Wednesday, November 30, 2005

I feel the cold wind blowing from the north, that cold, cold place that stretches further than my dreams. Climbing out the bed- I stare out the window to the trees outside, they're cold too.
The sky a blanket of color, those alternating greys and whites. My breath showes on the window - a small circle of condensation that I write on. I write a heart.

I stare out at the storm building now.That chaos that will sweep past and spill on me.
Where do I hide? Reeling mind with things I see, the world a winter storm.
Days to carry me
on with life
on to life
on to be
on to see
I could be anything I want to be
but for that which holds back

Friday, November 25, 2005

Thursday, November 24, 2005


This is off the first spool of film I took. Of my sister and my mom...%)
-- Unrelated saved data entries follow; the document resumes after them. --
(** * Form_Summary: the ADT-1 extraction pipeline and its summary formatter

    A shallow embedding of [extractor.py] (class [Extractor]) and
    [summary.py] (class [Summary]) together with the properties the
    specification states about them.

    Modelling conventions.
    - A Python [str] is a Rocq [string]; each [ascii] stands for the code
      point of the same number, so the texts covered are those over the
      code points 0..255.  On that range [str.lower], [str.isspace], the
      regex class [\d] and [re.IGNORECASE] are the functions [lower_char],
      [isspace], [isdigit] and the comparison of lowered characters below.
    - A Python [dict] with string keys is a [gmap string _]; [d.get(k, v)]
      is [default v (d !! k)], [d[k] = v] is [<[k:=v]> d] and a loop over
      [d.items()] is [map_fold].  The raw form fields, whose iteration
      order decides which of two colliding entries is kept, are the list
      of their items in iteration order.
    - The functions of [Extractor] raise no exception on string-valued
      input and are total functions here; [Summary.generate_summary], which
      can raise, returns a [result]. *)

From Stdlib Require Import Strings.String Strings.Ascii NArith ZArith Lia.
From Stdlib Require Import Numbers.DecimalString.
From stdpp Require Import gmap strings list fin_maps.

Local Open Scope string_scope.
Local Open Scope list_scope.

(** ** Python strings *)

Module PyStr.

Definition code (c : ascii) : N := N_of_ascii c.

(** [str.isspace] on one character: TAB..CR, FS..US, SPACE, NEL, NBSP. *)
Definition isspace (c : ascii) : bool :=
  let n := code c in
  ((9 <=? n) && (n <=? 13) || (28 <=? n) && (n <=? 32)
   || (n =? 133) || (n =? 160))%N.

(** The regex class [\d]: the decimal digits. *)
Definition isdigit (c : ascii) : bool :=
  let n := code c in ((48 <=? n) && (n <=? 57))%N.

(** [str.lower] on one character: A..Z and the upper-case letters of the
    range 192..222 (all but the multiplication sign 215) move up by 32. *)
Definition lower_char (c : ascii) : ascii :=
  let n := code c in
  if ((65 <=? n) && (n <=? 90)
      || (192 <=? n) && (n <=? 222) && negb (n =? 215))%N
  then ascii_of_N (n + 32) else c.

Fixpoint lower (s : string) : string :=
  match s with
  | EmptyString => EmptyString
  | String c r => String (lower_char c) (lower r)
  end.

(** [s.startswith(p)], returning what follows the prefix. *)
Fixpoint strip_prefix (p s : string) : option string :=
  match p, s with
  | EmptyString, _ => Some s
  | String a p', String c s' =>
      if Ascii.eqb a c then strip_prefix p' s' else None
  | String _ _, EmptyString => None
  end.

Definition startswith (p s : string) : bool :=
  match strip_prefix p s with Some _ => true | None => false end.

(** [p in s]. *)
Fixpoint contains (p s : string) : bool :=
  startswith p s ||
  match s with
  | EmptyString => false
  | String _ r => contains p r
  end.

(** [s[:-n]] for a positive [n]: all but the last [n] characters. *)
Definition drop_last (n : nat) (s : string) : string :=
  String.substring 0 (String.length s - n) s.

(** [s.endswith(suf)]: some tail of [s] is [suf]. *)
Fixpoint endswith (suf s : string) : bool :=
  String.eqb s suf ||
  match s with
  | EmptyString => false
  | String _ r => endswith suf r
  end.

Fixpoint lstrip (s : string) : string :=
  match s with
  | EmptyString => EmptyString
  | String c r => if isspace c then lstrip r else s
  end.

Fixpoint rstrip (s : string) : string :=
  match s with
  | EmptyString => EmptyString
  | String c r =>
      match rstrip r with
      | EmptyString => if isspace c then EmptyString else String c EmptyString
      | r' => String c r'
      end
  end.

(** [s.strip()]. *)
Definition strip (s : string) : string := rstrip (lstrip s).

(** Truth value of a string: non-empty. *)
Definition truthy (s : string) : bool :=
  match s with EmptyString => false | String _ _ => true end.

(** [sep.join(l)]. *)
Fixpoint join (sep : string) (l : list string) : string :=
  match l with
  | [] => EmptyString
  | [x] => x
  | x :: r => x +:+ sep +:+ join sep r
  end.

(** [s.split(c)] for a one-character separator: the pieces between the
    occurrences of [c], empty ones included; never the empty list. *)
Fixpoint split_char (c : ascii) (s : string) : list string :=
  match s with
  | EmptyString => [EmptyString]
  | String a r =>
      if Ascii.eqb a c then EmptyString :: split_char c r
      else match split_char c r with
           | [] => [String a EmptyString]
           | w :: ws => String a w :: ws
           end
  end.

(** [s.split()]: the maximal runs of non-whitespace characters. *)
Fixpoint split_ws_aux (cur : option string) (s : string) : list string :=
  match s with
  | EmptyString => match cur with Some w => [w] | None => [] end
  | String a r =>
      if isspace a
      then match cur with
           | Some w => w :: split_ws_aux None r
           | None => split_ws_aux None r
           end
      else split_ws_aux
             (Some (match cur with
                    | Some w => w +:+ String a EmptyString
                    | None => String a EmptyString
                    end)) r
  end.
My first ever water colour since pre-school done sitting in Port Elizabeth...No, I was actually thinking about Mossel Bay...don't like P.E.lol, too windy.

That sketch of my mom, it was actually done on the back inside of a Beatrix Potter book...had to rip it out%) and that was when I was 9. I don't understand... now I can only paint.
Mom,Tracy, my dad ( as a baby), grandfather( on the horse) and me.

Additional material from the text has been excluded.